### [What this task involves]
The expected output is each line in the data below that includes the string "AdmitDemo".

### [Provided records]
(* ===== verification/ExtendTheorems.v ===== *)
(** * From admission to memory

    The admission of a prefill batch ([PrefillAdder]) and its allocation
    ([alloc_for_extend]) composed over the radix cache: what admission books is
    what the allocation asks for. *)

From S2P Require Import Prelude PyFloat PrefillDelayer Allocator AllocKernels RadixKey PrefixTree TreeNode ReqPool Events.
From S2P Require Import RadixCache RadixInv RadixWalk RadixLock RadixEvict RadixTheorems ReqCache ReqOwnership.
From S2P Require Import PrefillAdder PrefillAdmit RadixPools PrefillTheorems.
From S2P Require Import Allocation AllocWrites BatchAlloc RunningBatch ExtendAlloc.
Import Allocator.

(** ** Slots of rows that start on a page boundary *)

Lemma zlen_page_slots ps P : 0 < ps → zlen (Paged.page_slots ps P) = zlen P * ps.
Proof. intros. unfold zlen. rewrite length_page_slots by done. lia. Qed.

Lemma npages_aligned ps n : 0 < ps → npages ps (n * ps) = n.
Proof.
  intros. unfold npages. replace (n * ps + ps - 1) with (ps - 1 + n * ps) by lia.
  rewrite Z.div_add, Z.div_small by lia. lia.
Qed.

(** A request whose prefix is made of whole pages. *)
Definition aligned_x (ps : Z) (x : xreq) : Prop := x_prefix x = Paged.page_slots ps (x_pages x).

Section aligned.
Context (ps : Z) (Hps : 0 < ps).

Lemma aligned_pages x : aligned_x ps x → zlen (x_prefix x) / ps = zlen (x_pages x).
Proof. intros ->. rewrite zlen_page_slots, Z.div_mul by lia. done. Qed.

Lemma aligned_open xs : Forall (aligned_x ps) xs → concat (open_pages ps <$> (x_row <$> xs)) = [].
Proof.
  induction 1 as [|x xs Hx _ IH]; [done|]. cbn [fmap list_fmap concat]. unfold open_pages at 1.
  cbn [x_row e_row e_pages]. rewrite aligned_pages by done. unfold zlen. by rewrite Nat2Z.id, drop_all.
Qed.

Lemma aligned_fresh xs ers :
  Forall (aligned_x ps) xs → Forall2 (grown ps) (x_row <$> xs) ers →
  concat (e_pages <$> ers) ≡ₚ concat (x_pages <$> xs) ++ concat (zip_with (fresh_pages ps) (x_row <$> xs) ers).
Proof.
  intros Hxs. revert ers. induction Hxs as [|x xs Hx _ IH]; intros ers HF.
  { apply Forall2_nil_inv_l in HF as ->. done. }
  apply Forall2_cons_inv_l in HF as (e & es & (_ & _ & _ & _ & [k Hk]) & HF & ->).
  cbn [fmap list_fmap zip_with concat]. rewrite (IH es HF). unfold fresh_pages at 2. cbn [x_row e_pages e_row] in *.
  rewrite aligned_pages, Hk by done. unfold zlen. rewrite Nat2Z.id, drop_app_length. solve_Permutation.
Qed.

End aligned.

(** ** The waiting queue *)

Section compose.
Context `{Settings} `{RetractSettings} `{Clock} `{SetOrder} `{HashLaws} `{KVAllocator} `{KVFree}.
Context `{BatchAllocator} `{!BatchLaws}.

(** A request of the waiting queue after the prefix match: it holds no row, and its
    prefix is made of pages of the tree. *)
Record queued (c : RadixCache) (A : atree) (p : ReqToTokenPool) (r : SReq) : Prop := {
  q_host : needs_host_load_back r = false;
  q_new : 0 ≤ max_new_tokens r;
  q_node : live (last_node (base r)) (c, p);
  q_prefix : ∃ pages, prefix_indices (base r) = Paged.page_slots (cpage_size c) pages;
  q_tree : prefix_indices (base r) ⊆ tree_slots A;
  q_len : prefix_len r ≤ fill_len r ≤ max_context_len p;
  q_kv : holds_kv (kv (base r)) = false;
}.

Lemma queued_fine c A p r W (Hst : lock_stable W) :
  queued c A p r → @req_fine _ _ (radix_laws_with W Hst) (c, p) r.
Proof. intros [? ? ? _ _ _ _]. by constructor; rewrite ?andb_false_r. Qed.

(** Locks move no slot and no setting. *)
Definition same_slots (c0 : RadixCache) (p0 : ReqToTokenPool) (A0 : atree) : RadixCache → ReqToTokenPool → atree → Prop :=
  λ c p A, config c = config c0 ∧ p = p0 ∧ kv_ok c A ∧ tree_slots A ≡ₚ tree_slots A0.

Lemma same_slots_stable c0 p0 A0 : lock_stable (same_slots c0 p0 A0).
Proof.
  intros c c' p A A' (Hcfg & -> & Hkv & Hs) Hcfg' HA. split; [congruence|]. split; [done|].
  destruct HA as [->|(i & e & Hre)].
  - split; [|done]. destruct (config_fields c c' Hcfg') as (_ & Eps & _ & _ & _ & Ea). destruct Hkv as [? ? ? ?].
    constructor; by rewrite ?Eps, ?Ea.
  - destruct (relocked_kv c c' A A' i e Hre Hcfg' Hkv) as [? _]. split; [done|].
    by rewrite (relocked_tree_slots _ _ _ _ _ Hre).
Qed.

(** What an admitted request needs of the memory: a prefix made of pages among
    [slots], a row it fits in, and none it holds already. *)
Record fitted (ps : Z) (slots : list Z) (p : ReqToTokenPool) (r : SReq) : Prop := {
  ft_prefix : ∃ pages, prefix_indices (base r) = Paged.page_slots ps pages;
  ft_tree : prefix_indices (base r) ⊆ slots;
  ft_len : prefix_len r ≤ fill_len r ≤ max_context_len p;
  ft_kv : holds_kv (kv (base r)) = false;
}.

Lemma queued_fitted c A p r slots : queued c A p r → tree_slots A ≡ₚ slots → fitted (cpage_size c) slots p r.
Proof. intros [_ _ _ ? Ht ? ?] Hs. constructor; try done. intros y Hy. rewrite <-Hs. by apply Ht. Qed.

(** An admitted request as one of the batch. *)
Lemma granted_x ps slots p r r' :
  0 < ps → fitted ps slots p r → granted r r' →
  ∃ x, x_req x = base r' ∧ aligned_x ps x ∧ extend_ok ps p x ∧
    Paged.page_slots ps (x_pages x) ⊆ slots ∧ holds_kv (kv (x_req x)) = false ∧
    extend_len r' = x_seq x - zlen (x_prefix x).
Proof.
  intros Hps [(pages & Hpre) Htree Hlen Hkv] (e & Hb & He). unfold prefix_len, fill_len in *.
  assert (prefix_indices (base r') = prefix_indices (base r)) as Ep by (by rewrite Hb).
  exists (mkX (base r') pages e). unfold aligned_x, x_prefix. cbn [x_req x_pages x_seq].
  rewrite Ep. split; [done|]. split; [done|]. split; [|split_and!].
  - constructor; unfold x_prefix; cbn [x_req x_pages x_seq]; rewrite ?Ep, ?Hb; try done.
    + lia.
    + cbn. lia.
    + rewrite Hpre. by apply row_layout_page_slots.
    + by rewrite Hpre, zlen_page_slots, npages_aligned by done.
    + cbn. by rewrite Hkv.
  - by rewrite <-Hpre.
  - by rewrite Hb.
  - unfold extend_len. by rewrite Hb.
Qed.

Lemma granted_batch ps slots p picked new :
  0 < ps → Forall (fitted ps slots p) picked → Forall2 granted picked new →
  ∃ xs, x_req <$> xs = base <$> new ∧ Forall (aligned_x ps) xs ∧ Forall (extend_ok ps p) xs ∧
    Paged.page_slots ps (concat (x_pages <$> xs)) ⊆ slots ∧
    Forall (λ x, holds_kv (kv (x_req x)) = false) xs ∧
    extend_budget ps xs = zsum ((λ r, extend_len r + ps) <$> new).
Proof.
  intros Hps HQ HF. revert HQ. induction HF as [|r r' l l' Hg _ IH]; intros HQ.
  { exists []. split_and!; try done. apply list_subseteq_nil. }
  apply Forall_cons in HQ as [Hq HQ]. destruct (IH HQ) as (xs & H1' & H2' & H3' & H4' & H5' & H6').
  destruct (granted_x ps slots p r r' Hps Hq Hg) as (x & X1 & X2 & X3 & X4 & X5 & X6).
  exists (x :: xs). cbn [fmap list_fmap concat]. rewrite X1, H1', page_slots_app.
  split; [done|]. do 2 (split; [by constructor|]). split; [by apply list_subseteq_app_iff_l|]. split; [by constructor|].
  unfold extend_budget, zsum in *. cbn [fmap list_fmap foldr]. by rewrite H6', X6.
Qed.

Lemma no_rows xs : Forall (λ x, holds_kv (kv (x_req x)) = false) xs → rows_of ((λ x, kv (x_req x)) <$> xs) = [].
Proof.
  induction 1 as [|x xs Hx _ IH]; [done|]. unfold rows_of in *. cbn [fmap list_fmap].
  destruct (holds_kv_cases (kv (x_req x))) as [[? _]|[_ Hn]]; [congruence|]. cbn. by rewrite Hn.
Qed.

Lemma admitted_extend_inv c0 A0 c A p xs others :
  Inv c A → disable c = false → same_slots c0 p A0 c p A → table_wf p → pool_ok p others →
  Forall small_slot (tree_slots A0 ++ pool_slots c0) →
  Forall (aligned_x (cpage_size c0)) xs → Forall (extend_ok (cpage_size c0) p) xs →
  Paged.page_slots (cpage_size c0) (concat (x_pages <$> xs)) ⊆ tree_slots A0 →
  Forall (λ x, holds_kv (kv (x_req x)) = false) xs →
  extend_inv c A p xs others ∧ cpage_size c = cpage_size c0.
Proof.
  intros Hinv Hd (Hcfg & _ & Hkv & Hs) Hwf Hpool Hsm Hal Hok Htree Hnew.
  destruct (config_fields c0 c Hcfg) as (_ & Eps & _ & _ & _ & Ea). split; [|done].
  pose proof (inv_ps c A Hinv) as Hps. constructor; rewrite ?Eps in *; try done.
  - by rewrite no_rows.
  - rewrite aligned_open by done. exact (kv_nodup c A Hkv).
  - assert (pool_slots c = pool_slots c0) as Ep by (unfold pool_slots; by rewrite Eps, Ea). rewrite Ep, Hs.
    apply Forall_app. split; [|done]. apply Forall_forall. intros y Hy.
    eapply Forall_forall in Hsm; [exact Hsm|]. apply elem_of_app. left. by apply Htree.
Qed.

(** The new pages of the batch come from the tree and the pool. *)
Lemma extended_fresh c c' A A' xs ers :
  0 < cpage_size c → Forall (aligned_x (cpage_size c)) xs → extended c c' A A' xs ers →
  Paged.page_slots (cpage_size c) (concat (zip_with (fresh_pages (cpage_size c)) (x_row <$> xs) ers)) ++
    tree_slots A' ++ pool_slots c' ≡ₚ tree_slots A ++ pool_slots c.
Proof.
  intros Hps Hal Hex. pose proof (ex_slots _ _ _ _ _ _ Hex) as HP.
  rewrite (aligned_fresh _ Hps xs ers Hal (ex_grown _ _ _ _ _ _ Hex)), page_slots_app, <-app_assoc in HP.
  by apply Permutation_app_inv_l in HP.
Qed.

(** What admission grants is what the allocation gets. *)
Lemma granted_extend (d : Device) `{!DeviceLaws d} use_triton c0 A0 c A p others picked new :
  Inv c A → disable c = false → same_slots c0 p A0 c p A → table_wf p → pool_ok p others →
  Forall small_slot (tree_slots A0 ++ pool_slots c0) →
  Forall (fitted (cpage_size c0) (tree_slots A0) p) picked → Forall2 granted picked new →
  zsum ((λ r, extend_len r + cpage_size c0) <$> new) ≤ kv_available (kv_allocator c) + evictable_size_ c →
  zlen new ≤ ReqToToken.available_size p →
  ∃ b reqs' p' c' A' xs ers idx, prepare_for_extend (base <$> new) = Ok b ∧
    alloc_for_extend d use_triton b p c = Ok (gained (x_row <$> xs) ers, reqs', p', c') ∧
    x_req <$> xs = base <$> new ∧ Forall (aligned_x (cpage_size c)) xs ∧ Forall (extend_ok (cpage_size c) p) xs ∧
    extended c c' A A' xs ers ∧ bound_reqs idx xs reqs' ∧ length idx = length xs ∧
    pool_ok p' (idx ++ others) ∧ rows_written idx ers p p'.
Proof.
  intros Hinv Hd HW Hwf Hpool Hsm HQ HF Hmem Hrows.
  assert (cpage_size c = cpage_size c0) as Eps by apply (config_fields c0 c (proj1 HW)).
  pose proof (inv_ps c A Hinv) as Hps. rewrite Eps in Hps |- *.
  destruct (granted_batch (cpage_size c0) (tree_slots A0) p picked new Hps HQ HF) as (ys & Y1 & Y2 & Y3 & Y4 & Y5 & Y6).
  destruct (admitted_extend_inv c0 A0 c A p ys others) as [Hx _]; try done.
  destruct (alloc_for_extend_spec d use_triton c A p ys others Hx)
    as (b & reqs' & p' & c' & A' & ers & idx & Hb & Hrun & Hrest).
  { by rewrite Eps, Y6. }
  { etrans; [|exact Hrows]. rewrite <-(zlen_fmap base new), <-Y1, zlen_fmap. unfold zlen.
    pose proof (length_filter (λ x, holds_kv (kv (x_req x)) = false) ys). lia. }
  exists b, reqs', p', c', A', ys, ers, idx. rewrite <-Y1. by split_and!; try apply Hrest.
Qed.
End compose.

Module ExtendDemo.
Import (hints) Demo AdmitDemo.
#[export] Existing Instances quiet_token token_batch.
#[export] Instance laws0 : BatchLaws := token_laws.

Lemma warm_kv : ∃ A, Inv Demo.warm A ∧ kv_ok Demo.warm A ∧ tree_slots A ≡ₚ [4; 5; 1; 2; 3].
Proof.
  destruct Demo.warm_tree as (A & HA & HS). exists A. split; [done|]. split; [|done]. constructor.
  - split; [|reflexivity]. repeat split.
  - reflexivity.
  - change (cpage_size Demo.warm) with 1. apply Demo.paged_1.
  - rewrite HS. by_evaluation.
Qed.

End ExtendDemo.
Import (hints) Demo AdmitDemo ExtendDemo.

### [Exercise solution]
Import (hints) Demo AdmitDemo.
Import (hints) Demo AdmitDemo ExtendDemo.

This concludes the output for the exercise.